I'm sure if you surf the net or watch the news, you heard or saw this. Facebook pages, twitters, online organizations and a political movement all siding with Christopher Dorner, the man who killed two civilians and two cops in his attempt to 'clear his name'. While this speaks about the culture we now live in, we can't talk about that before we learn more about the man in question.
Christopher was an Navy Reservist before joining the LAPD in 2005. He completed his training in 2006 and after returning from his deployment as a reservist to Bahrain for 13 months, was partnered with Sergeant Teresa Evans to complete his probationary training. During this training, in 2007, they were called to the DoubleTree Hotel in San Pedro where Christopher Gettler was causing a disturbance. When Dorner and his training officer showed up, they found Gettler. He was uncooperative and threw a punch at one of the officers, prompting Sargent Evans, to use an electric Taser weapon on him and then arrest him. Here is where the story changes.
Dorner attests that Evans then kicked the man in the face, chest and the shoulders. However, not only where there no markings on the man or his clothing to coinside with being kicked. Three witnesses from the DoubleTree Hotel who watched the events testified to not seeing any kicking occurring. There are also two other issues with the story. First, Dorner was given a poor rating prior to him coming forward about the incident and second, it took him two weeks to come forward.
It was this incident that cause Dorner to be fired and lose his security clearance which also made him lose his job with the Navy Reserves, it was unclear whether this was before or after his divorce in 2007. Dorner did fight the termination, taking it to court several times. However the judges all found that there was no sufficient evidence to support Dorner's claims. The last time was in 2011.
Dorner goes off the radar for a time after this before posting his manifesto online in early February. Here's the timeline that I found of the events:
On February 1, Anderson Cooper of CNN received a package at his office containing a DVD that states Dorner's case against the LAPD. The package also contained a bullet-ridden Challenge coin issued by LAPD Chief William Bratton and a note inscribed with "1MOA" (1 Minute of Angle), implying that the coin was shot at 100m.
In the city of Irvine, in the evening hours of February 3, 2013, 28-year-old Monica Quan, and her fiance, 27-year-old Keith Lawrence, were found shot to death in Lawrence's parked car, outside their condominium complex. Quan, an assistant women's basketball coach at Cal State Fullerton, was the daughter of Randal Quan, a former Los Angeles Police Department captain and lawyer who formerly represented Dorner during Dorner's dismissal hearing from the LAPD. Lawrence was a campus security officer for University of Southern California.
On February 4, a manifesto was published online, purportedly by Dorner, outlining his experiences and stating his motives for the shootings as being to clear his name.

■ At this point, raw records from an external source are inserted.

(** The sections partition the files. *)
Lemma partition_perm (key : str -> str) files : forall ks,
  NoDup ks -> (forall f, In f files -> In (key f) ks) ->
  Permutation
    (flat_map (fun k => filter (fun f => str_eqb k (key f)) files) ks)
    files.
Proof.
  induction files as [|f files IH]; intros ks Hnd Hin.
  - clear Hnd Hin. simpl. induction ks; [reflexivity | exact IHks].
  - destruct (in_split (key f) ks (Hin f (or_introl eq_refl)))
      as (ks1 & ks2 & ->).
    apply NoDup_remove_2 in Hnd as Hnot.
    specialize (IH (ks1 ++ key f :: ks2) Hnd
                   (fun g Hg => Hin g (or_intror Hg))).
    rewrite flat_map_app in *. simpl flat_map in *.
    rewrite str_eqb_refl.
    assert (Hskip : forall l, ~ In (key f) l ->
      flat_map (fun k => filter (fun g => str_eqb k (key g)) (f :: files)) l
      = flat_map (fun k => filter (fun g => str_eqb k (key g)) files) l).
    { intros l Hl. apply flat_map_ext_on. intros k Hk. simpl.
      replace (str_eqb k (key f)) with false; [reflexivity|].
      symmetry. apply str_eqb_neq. intros ->. contradiction. }
    rewrite !Hskip by (intros H; apply Hnot, in_or_app; auto).
    simpl app. etransitivity; [symmetry; apply Permutation_middle|].
    now constructor.
Qed.

(** The files of the sections, in the order of the sorted keys, are the
    candidates. *)
Lemma sections_enumerate cwd directory files :
  Permutation
    (flat_map (fun k => dict_get k (make_sections cwd directory files))
              (sort (keys (make_sections cwd directory files))))
    files.
Proof.
  erewrite flat_map_ext; [|intros k; apply sections_get].
  apply partition_perm.
  - apply (Permutation_NoDup
             (l := keys (make_sections cwd directory files)));
      [symmetry; apply sort_perm | apply sections_keys_nodup].
  - intros f Hf. apply in_sort. apply sections_keys_in. now exists f.
Qed.

Lemma reads_run cwd fs read directory output_file exclude :
  let run :=
    aggregate_markdown_files cwd fs read directory output_file exclude in
  aborted (trace run) = false ->
  Permutation (reads (trace run)) (md_files run).
Proof.
  intros run H. unfold run in *.
  destruct (run_through cwd fs read directory output_file exclude H)
    as [-> _].
  rewrite reads_whole_trace. apply sections_enumerate.
Qed.

(** Every candidate has its block in the trace. *)
Lemma file_block_in_trace cwd fs read directory output_file exclude f :
  let run :=
    aggregate_markdown_files cwd fs read directory output_file exclude in
  aborted (trace run) = false ->
  In f (md_files run) ->
  exists pre post,
    trace run = pre ++ file_block cwd read (abspath cwd directory) f ++ post.
Proof.
  intros run H. unfold run in *.
  destruct (run_through cwd fs read directory output_file exclude H)
    as [-> _].
  unfold aggregate_markdown_files, render.
  cbn [trace md_files sections].
  set (files := sort _). set (d := abspath cwd directory). intros Hf.
  set (k := section_key cwd d f).
  assert (Hk : In k (sort (keys (make_sections cwd d files)))).
  { apply in_sort, sections_keys_in. now exists f. }
  assert (Hfk : In f (dict_get k (make_sections cwd d files))).
  { rewrite sections_get. apply filter_In. split; [exact Hf|].
    apply str_eqb_refl. }
  apply in_split in Hk as (ks1 & ks2 & Eks).
  apply in_split in Hfk as (l1 & l2 & El).
  unfold whole_trace. rewrite Eks, flat_map_app, flat_map_cons_eq.
  unfold section_block at 2. rewrite El, flat_map_app, flat_map_cons_eq.
  exists (preamble output_file
          ++ flat_map (section_block cwd read d (make_sections cwd d files))
                      ks1
          ++ Write (section_heading k)
             :: flat_map (file_block cwd read d) l1),
    (flat_map (file_block cwd read d) l2
     ++ flat_map (section_block cwd read d (make_sections cwd d files)) ks2).
  rewrite <- !app_assoc. cbn [app]. now rewrite <- !app_assoc.
Qed.

Lemma file_block_once cwd fs read directory output_file exclude f :
  Path.isabs cwd = true -> wf_tree fs = true -> distinct_names fs = true ->
  let run :=
    aggregate_markdown_files cwd fs read directory output_file exclude in
  aborted (trace run) = false ->
  In f (md_files run) ->
  exists pre post,
    trace run = pre ++ file_block cwd read (abspath cwd directory) f ++ post
    /\ ~ In (Read f) pre /\ ~ In (Read f) post.
Proof.
  intros Hcwd Hwf Hdist run H Hf.
  destruct (file_block_in_trace cwd fs read directory output_file exclude f
                                H Hf)
    as (pre & post & E).
  exists pre, post. split; [exact E|].
  pose proof (md_files_nodup cwd fs read directory output_file exclude
                             Hcwd Hwf Hdist) as Hnd.
  apply (Permutation_NoDup
           (Permutation_sym
              (reads_run cwd fs read directory output_file exclude H)))
    in Hnd.
  unfold run in *. rewrite E, !reads_app, reads_file_block in Hnd.
  apply NoDup_remove_2 in Hnd. rewrite <- !in_reads.
  split; intros Hin; apply Hnd, in_or_app; auto.
Qed.

(** *** A read is never the first event of a block *)

Lemma for_each_in {A : Type} (body : A -> list event) l e :
  In e (for_each body l) ->
  exists pre x post,
    In x l /\ In e (body x) /\ for_each body l = pre ++ body x ++ post.
Proof.
  induction l as [|x l IH]; [easy|].
  cbn [for_each]. unfold and_then. destruct (aborted (body x)).
  - intros He. exists [], x, []. rewrite app_nil_r.
    repeat split; [now left | exact He].
  - intros He. apply in_app_or in He as [He | He].
    + exists [], x, (for_each body l). repeat split; [now left | exact He].
    + destruct (IH He) as (pre & y & post & Hy & Hin & E).
      exists (body x ++ pre), y, post. rewrite E, <- app_assoc.
      repeat split; [now right | exact Hin].
Qed.

Lemma no_read_in_write g s : ~ In (Read g) (write s).
Proof.
  unfold write. destruct (encodable s); intros [H | []]; discriminate H.
Qed.

Lemma read_in_write_file cwd read directory f g :
  In (Read g) (write_file cwd read directory f) ->
  g = f
  /\ exists post,
       write_file cwd read directory f
       = [Write (file_heading f); Write (path_line cwd directory f); Read f]
         ++ post.
Proof.
  rewrite write_file_steps. intros H.
  destruct (aborted (write (file_heading f))) eqn:E1.
  { unfold and_then in H. rewrite E1 in H. now apply no_read_in_write in H. }
  rewrite (and_then_app _ _ E1) in *.
  destruct (aborted (write (path_line cwd directory f))) eqn:E2.
  { unfold and_then in H. rewrite E2 in H.
    apply in_app_or in H as [H | H]; now apply no_read_in_write in H. }
  rewrite (and_then_app _ _ E2) in *.
  rewrite aborted_write in E1, E2. apply negb_false_iff in E1, E2.
  rewrite (write_through _ E1), (write_through _ E2) in *. cbn [app] in *.
  destruct H as [H | [H | [H | H]]]; try discriminate H.
  - injection H as <-. split; [reflexivity|]. eexists. reflexivity.
  - exfalso. destruct (read f) as [content|e].
    + apply in_reads in H. now rewrite reads_content_block in H.
    + now apply no_read_in_write in H.
Qed.

Lemma read_in_section cwd read directory d k g :
  In (Read g) (write_section cwd read directory d k) ->
  exists pre post,
    write_section cwd read directory d k
    = pre ++ [Write (file_heading g); Write (path_line cwd directory g);
              Read g] ++ post.
Proof.
  unfold write_section. rewrite write_section_title_heading.
  intros H. destruct (aborted (write (section_heading k))) eqn:E.
  { unfold and_then in H. rewrite E in H. now apply no_read_in_write in H. }
  rewrite (and_then_app _ _ E) in *.
  apply in_app_or in H as [H | H]; [now apply no_read_in_write in H|].
  apply for_each_in in H as (pre & f & post & _ & H & ->).
  apply read_in_write_file in H as (-> & post' & ->).
  exists (write (section_heading k) ++ pre), (post' ++ post).
  now rewrite <- !app_assoc.
Qed.

Lemma read_in_trace cwd fs read directory output_file exclude g :
  let run :=
    aggregate_markdown_files cwd fs read directory output_file exclude in
  let d := abspath cwd directory in
  In (Read g) (trace run) ->
  exists pre post,
    trace run
    = pre ++ [Write (file_heading g); Write (path_line cwd d g); Read g]
          ++ post.
Proof.
  intros run d.
  change (trace run)
    with (write_document cwd read d output_file (sections run)).
  unfold write_document. set (w1 := write _). set (w2 := write _).
  intros H. destruct (aborted w1) eqn:E1.
  { unfold and_then in H. rewrite E1 in H. now apply no_read_in_write in H. }
  rewrite (and_then_app w1 _ E1) in *.
  apply in_app_or in H as [H | H]; [now apply no_read_in_write in H|].
  destruct (aborted w2) eqn:E2.
  { unfold and_then in H. rewrite E2 in H. now apply no_read_in_write in H. }
  rewrite (and_then_app w2 _ E2) in *.
  apply in_app_or in H as [H | H]; [now apply no_read_in_write in H|].
  apply for_each_in in H as (pre1 & k & post1 & _ & H & ->).
  apply read_in_section in H as (pre2 & post2 & ->).
  exists (w1 ++ w2 ++ pre1 ++ pre2), (post2 ++ post1).
  now rewrite <- !app_assoc.
Qed.

(** ** A file that cannot be read *)

(** The claim as C3 states it fails where a name cannot be encoded: the
    read of [x.md] raises and gets its placeholder, and the heading of the
    next candidate ends the run, which reads it never and prints nothing. *)
Lemma read_error_then_abort :
  let run := sample_run odd_tree [] in
  let f := lit "/r/x.md" in
  let g := lit "/r/" ++ odd_name in
  In f (md_files run) /\ In g (md_files run)
  /\ sample_read f
     = Raises (lit "[Errno 13] Permission denied: '/r/x.md'")
  /\ aborted (trace run) = true
  /\ ~ In (Read g) (trace run)
  /\ ~ Permutation (reads (trace run)) (md_files run)
  /\ reported_files run = None.
Proof.
  intros run f g.
  split; [now left|]. split; [right; now left|]. split; [reflexivity|].
  split; [reflexivity|]. split; [|split; [|reflexivity]].
  - intros H. apply in_reads in H. destruct H as [H | []]. discriminate H.
  - intros H. apply Permutation_length in H. discriminate H.
Qed.

(** C3.  In a run all of whose names and error messages can be encoded, a
    candidate whose read raises an error gets exactly one block in the
    output: its heading, its path line and the placeholder with the error
    message, ended by the separator that also ends the block of a file that
    was read.  The writing is not cut short: the trace of the run is the
    two lines at the head and then the blocks of all the sections, and
    every candidate is read exactly once. *)
Theorem read_error_placeholder cwd fs read directory output_file exclude f e :
  Path.isabs cwd = true -> wf_tree fs = true -> distinct_names fs = true ->
  let run :=
    aggregate_markdown_files cwd fs read directory output_file exclude in
  let d := abspath cwd directory in
  all_encodable cwd read d output_file (md_files run) = true ->
  In f (md_files run) -> read f = Raises e ->
  aborted (trace run) = false
  /\ trace run
     = whole_trace cwd read d output_file (sections run)
                   (sort (keys (sections run)))
  /\ file_block cwd read d f
     = [Write (file_heading f); Write (path_line cwd d f); Read f;
        Write (error_block e)]
  /\ (exists pre post,
        trace run = pre ++ file_block cwd read d f ++ post
        /\ ~ In (Read f) pre /\ ~ In (Read f) post)
  /\ error_block e = lit "**Error reading file: " ++ e ++ lit "**" ++ separator
  /\ (forall g c, read g = Content c ->
        encodable (adjust_headings c 3) = true ->
        file_block cwd read d g
        = [Write (file_heading g); Write (path_line cwd d g); Read g;
           Write (adjust_headings c 3); Write separator])
  /\ Permutation (reads (trace run)) (md_files run).
Proof.
  intros Hcwd Hwf Hdist run d Henc Hf He.
  pose proof (run_completes cwd fs read directory output_file exclude Henc)
    as Hok.
  destruct (run_through cwd fs read directory output_file exclude Hok)
    as (Htrace & _).
  split; [exact Hok|]. split; [exact Htrace|].
  split; [unfold file_block; now rewrite He|].
  split; [now apply file_block_once|]. split; [reflexivity|].
  split; [|now apply reads_run].
  intros g c Hg Hc. unfold file_block, content_block. now rewrite Hg, Hc.
Qed.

In it he wrote, "I will not be alive to see my name cleared. That's what this is about, my name." Dorner's manifesto had also specifically named Randal Quan and his family as targets, so Irvine police named Dorner as the primary suspect in the murders of Monica Quan and Keith Lawrence on the afternoon of February 6, 2013. The manifesto said that Quan had failed to represent Dorner's interests, in favor of those of the department. Dorner reported specific acts of specific officers participating in the retaliation but their names have been redacted by media sources at the request of law enforcement who have cited officer safety concerns.
At approximately 1:30 am on February 7, two LAPD officers were driving to a protection detail where they were assigned as security for one of the officers potentially targeted by Dorner, when they were flagged down by a civilian. The person who flagged them down reported seeing a man matching Dorner's description at a gas station in Corona. The officers investigated the report, and they were following a pickup truck when the driver stopped, got out, and fired a rifle at them, grazing the head of one officer.
Shortly after that incident, two police officers were ambushed while stopped in their marked patrol unit at a red light in the city of Riverside. One officer, Michael Crain, died shortly after the shooting; the other was rushed to a nearby hospital in critical condition for surgery but survived.
It was after this event that police put their entire force on 'Tactical Alert'. This meant that each officer was now working 12-hour shifts 7 days a week. When they found evidence that Dorner was moving out of the LAPD's jurisdictions, other police forces joined in. They followed the trail to the Big Bear mountain range. Most of us know the incidents that follow which lead to the final firefight on the 13th.
During the events, Dorner becomes something of a cult hero in some circles. These circles already had their grevences about the LAPD or police in general, and to have someone whom they can believe is fighting against them was enough for them to cheer for more deaths by the officers and apparently by anyone related to them seeing as they didn't shed a tear about the two civilians.
I can't even begin to understand why they would do this beyond mental deficiency. To call for the killing of people just because of the organization they belong to is rather unusual to me.
I'm sure we could hit the usual suspects for the growth of these circles; The Internet for making it easier for them to get together, Rap music that often have negative lyrics on the topic of the police, video games that reward their killing. However, I think it may be something deeper than that. However, I am unsure as to what it is. What do you folks think? Do you think Dorner is a hero? Or do you have any idea as to why he is treated as such?